Unhappy chatter erupted from all corners, along with hostile stares aimed at toward the military men and women in the room. A uniformed marine–one from the explosives team Melody surmised–produced a tray from a side table and sat it on the smooth steel table. He pushed it into the middle of the table for everyone to see and withdrew. On the tray were complet
e versions of the broken bits shown on the screen.
Percival and his mustache continued. “Please, everyone, pay attention and remain polite. As you can see on the table, here are the parent parts. They are issued for demolition purposes. The marine bomb experts were able to determine that the methods used to construct the bomb follow the training a more specialized marine would get.”
A female politician sitting at the table near the back of the room raised her voice over the growing clamor.
“What do you mean by specialized marine? My knowledge of the military is limited but I would assume that not all marines get that training.”
“Miss Adams, you’re correct,” Daron offered. His expression regarding the woman was hostile. “Explosive ordnance teams, expeditionary marines, engineers. Five percent of all marines would learn this skill set and become competent at doing it on their own.”
“Thank you, Senator Courser,” Sarah said. “Now what are you supposing Captain Percival? That one of our own marines on the expedition built and planted the bomb on Rhapsody?” Sarah seemed offended by the implication.

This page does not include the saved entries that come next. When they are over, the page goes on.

(** * DaoDebateGuardFHE: batch aggregation and asynchronous decryption

    A shallow embedding of [contracts/DAO_Debate_Guard.sol] and the
    properties of its access gates, batch lifecycle, cooldown and
    decryption callback.

    Conventions.
    - [uint256], [address], [bytes32] and the ciphertext handles
      ([euint32], a [bytes32] in the FHE library) are [N]; Solidity 0.8
      arithmetic is checked, so an addition that leaves the 256-bit range
      reverts with [Panic 0x11] instead of wrapping.
    - A [mapping] is a [gmap] read with the Solidity zero default.
    - A contract function is a computation in the monad [M]: it reads and
      writes the storage, appends to the event log, or reverts.  A revert
      discards every write and every event of the call ([transact]).
    - The FHE library, [keccak256] and the oracle are collaborators of the
      contract: they are the fields of [Primitives], and the request
      identifier the oracle hands out is part of the call environment. *)

From Stdlib Require Import NArith List Lia Bool.
From Stdlib Require Import Init.Byte.
From stdpp Require Import gmap.
Import ListNotations.

Local Open Scope N_scope.

(** ** Value types *)

Abbreviation uint256 := N (only parsing).
Abbreviation address := N (only parsing).
Abbreviation bytes32 := N (only parsing).
Abbreviation euint32 := N (only parsing).
Abbreviation bytes := (list byte) (only parsing).

Definition UINT256_MAX : N := 2 ^ 256 - 1.

(** ** Errors and events

    The contract declares an error and an event called [Paused], and an
    error and an event called [BatchClosed]; the two name spaces keep them
    apart. *)

Module Err.
Inductive t : Type :=
| NotOwner
| NotProvider
| Paused
| CooldownActive
| BatchNotOpen
| BatchClosed
| InvalidBatchId
| ReplayDetected
| StateMismatch
| InvalidProof
| NotInitialized
| InvalidParameter
(* raised by requestBatchDecryption; absent from the error declarations *)
| BatchNotClosed
(* compiler-inserted checks: 0x11 arithmetic overflow, 0x32 out of bounds *)
| Panic (code : N).
End Err.

Module Evt.
Inductive t : Type :=
| OwnershipTransferred (oldOwner newOwner : address)
| ProviderAdded (provider : address)
| ProviderRemoved (provider : address)
| Paused (account : address)
| Unpaused (account : address)
| CooldownSecondsChanged (oldCooldown newCooldown : uint256)
| BatchOpened (batchId : uint256)
| BatchClosed (batchId : uint256)
| Submission (batchId : uint256) (provider : address)
| DecryptionRequested (requestId batchId : uint256)
| DecryptionCompleted (requestId batchId : uint256)
    (sentimentScore keywordCount pollOption1Count pollOption2Count : uint256).
End Evt.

“Yes ma’am. I’d like to go further,” Captain Percival said, smoothing out his mustache with thumb and forefinger. “With the help of Pioneer 3’s maintenance crew we were able to salvage debris from Rhapsody as well as some of the bomb pieces you see on screen. We were also able to remove and make safe the bomb planted on TOV Beagle. Our forensics teams were able to pull several fingerprints. We ran the partials against the database of everyone who made the trip, and found a match.”
Percival flipped the images using his remote to show close-up images of fingerprints on shards of scorched metal, warped plastic and glass. More robust prints were recovered from the bomb that nearly killed Melody and her crew. Calibration software laid out grids atop the swirls of the mystery bomber’s prints and highlighted the markers that made them unique and identifiable.